What you should do => Using the records below, copy out exactly the line that contains "VString s :: l' =>" and every line that follows it, up to and including the last, and no others.
..........
(** * Verification of the ProxyRule validation and conflict engine of mortar-backend

    Shallow embedding of [internal/validation] (proxyrule.go, request.go),
    of the ProxyRule handlers (internal/handlers/proxyrules.go:
    CreateProxyRule, UpdateProxyRule, checkDuplicateDomain) and of the
    in-memory dynamic client of [internal/testutil].

    Conventions.
    - Go strings are byte strings: [string] of the Standard Library.
      [strings.ToLower] / [strings.ToUpper] are modelled by Go's ASCII
      path, which is exact on ASCII strings.
    - A decoded JSON / unstructured value is [value]; a Go
      [map[string]interface{}] is an association list.  Go iterates maps
      in an unspecified order; the model iterates in list order.
    - A float64 is [VFloat m e], the number m * 2^e.
    - [net.ParseIP] is [netip.ParseAddr] with an empty zone (Go >= 1.22).
      Its IPv4 parser is written out; its IPv6 parser is a parameter
      [parseIPv6] of the development (library code, no claim depends on
      it). *)

From Stdlib Require Import String Ascii ZArith List Bool Lia.
From stdpp Require Import base gmap strings list pretty.
Import ListNotations.
Open Scope string_scope.
Open Scope Z_scope.
Open Scope list_scope.
Set Warnings "-register-all".

(** ** Decoded JSON / unstructured values *)

Inductive value : Type :=
| VNull
| VBool (b : bool)
| VInt (z : Z)
| VFloat (m e : Z)
| VString (s : string)
| VList (l : list value)
| VMap (kvs : list (string * value)).

(** [map[string]interface{}] *)
Abbreviation obj := (list (string * value)).

Fixpoint assoc (k : string) (m : obj) : option value :=
  match m with
  | [] => None
  | (k', v) :: m' => if String.eqb k k' then Some v else assoc k m'
  end.

(** [m[k] = v] on a Go map: overwrite the key or add it. *)
Fixpoint map_set (k : string) (v : value) (m : obj) : obj :=
  match m with
  | [] => [(k, v)]
  | (k', v') :: m' =>
      if String.eqb k k' then (k', v) :: m' else (k', v') :: map_set k v m'
  end.

(** ** unstructured helpers (k8s.io/apimachinery) *)

(** Result of a nested lookup: (value, found, err) of the Go helpers. *)
Inductive nested (A : Type) : Type :=
| NFound (x : A)
| NMissing
| NError.
Arguments NFound {A} x.
Arguments NMissing {A}.
Arguments NError {A}.

(** [NestedFieldNoCopy]: walk the fields from the top-level map. *)
Fixpoint nested_field_go (v : value) (fields : list string) : nested value :=
  match fields with
  | [] => NFound v
  | f :: fs =>
      match v with
      | VNull => NMissing
      | VMap m =>
          match assoc f m with
          | None => NMissing
          | Some v' => nested_field_go v' fs
          end
      | _ => NError
      end
  end.

Definition NestedFieldNoCopy (o : obj) (fields : list string) : nested value :=
  nested_field_go (VMap o) fields.

Definition NestedString (o : obj) (fields : list string) : nested string :=
  match NestedFieldNoCopy o fields with
  | NFound (VString s) => NFound s
  | NFound _ => NError
  | NMissing => NMissing
  | NError => NError
  end.

Fixpoint all_strings (l : list value) : option (list string) :=
  match l with
  | [] => Some []
  | VString s :: l' =>
      match all_strings l' with Some r => Some (s :: r) | None => None end
  | _ :: _ => None
  end.

Definition NestedStringSlice (o : obj) (fields : list string) : nested (list string) :=
  match NestedFieldNoCopy o fields with
  | NFound (VList l) =>
      match all_strings l with Some r => NFound r | None => NError end
  | NFound _ => NError
  | NMissing => NMissing
  | NError => NError
  end.

Definition NestedMap (o : obj) (fields : list string) : nested obj :=
  match NestedFieldNoCopy o fields with
  | NFound (VMap m) => NFound m
  | NFound _ => NError
  | NMissing => NMissing
  | NError => NError
  end.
..........
Written solution =>
  | VString s :: l' =>
      match all_strings l' with Some r => Some (s :: r) | None => None end
  | _ :: _ => None
  end.

Definition NestedStringSlice (o : obj) (fields : list string) : nested (list string) :=
  match NestedFieldNoCopy o fields with
  | NFound (VList l) =>
      match all_strings l with Some r => NFound r | None => NError end
  | NFound _ => NError
  | NMissing => NMissing
  | NError => NError
  end.

Definition NestedMap (o : obj) (fields : list string) : nested obj :=
  match NestedFieldNoCopy o fields with
  | NFound (VMap m) => NFound m
  | NFound _ => NError
  | NMissing => NMissing
  | NError => NError
  end.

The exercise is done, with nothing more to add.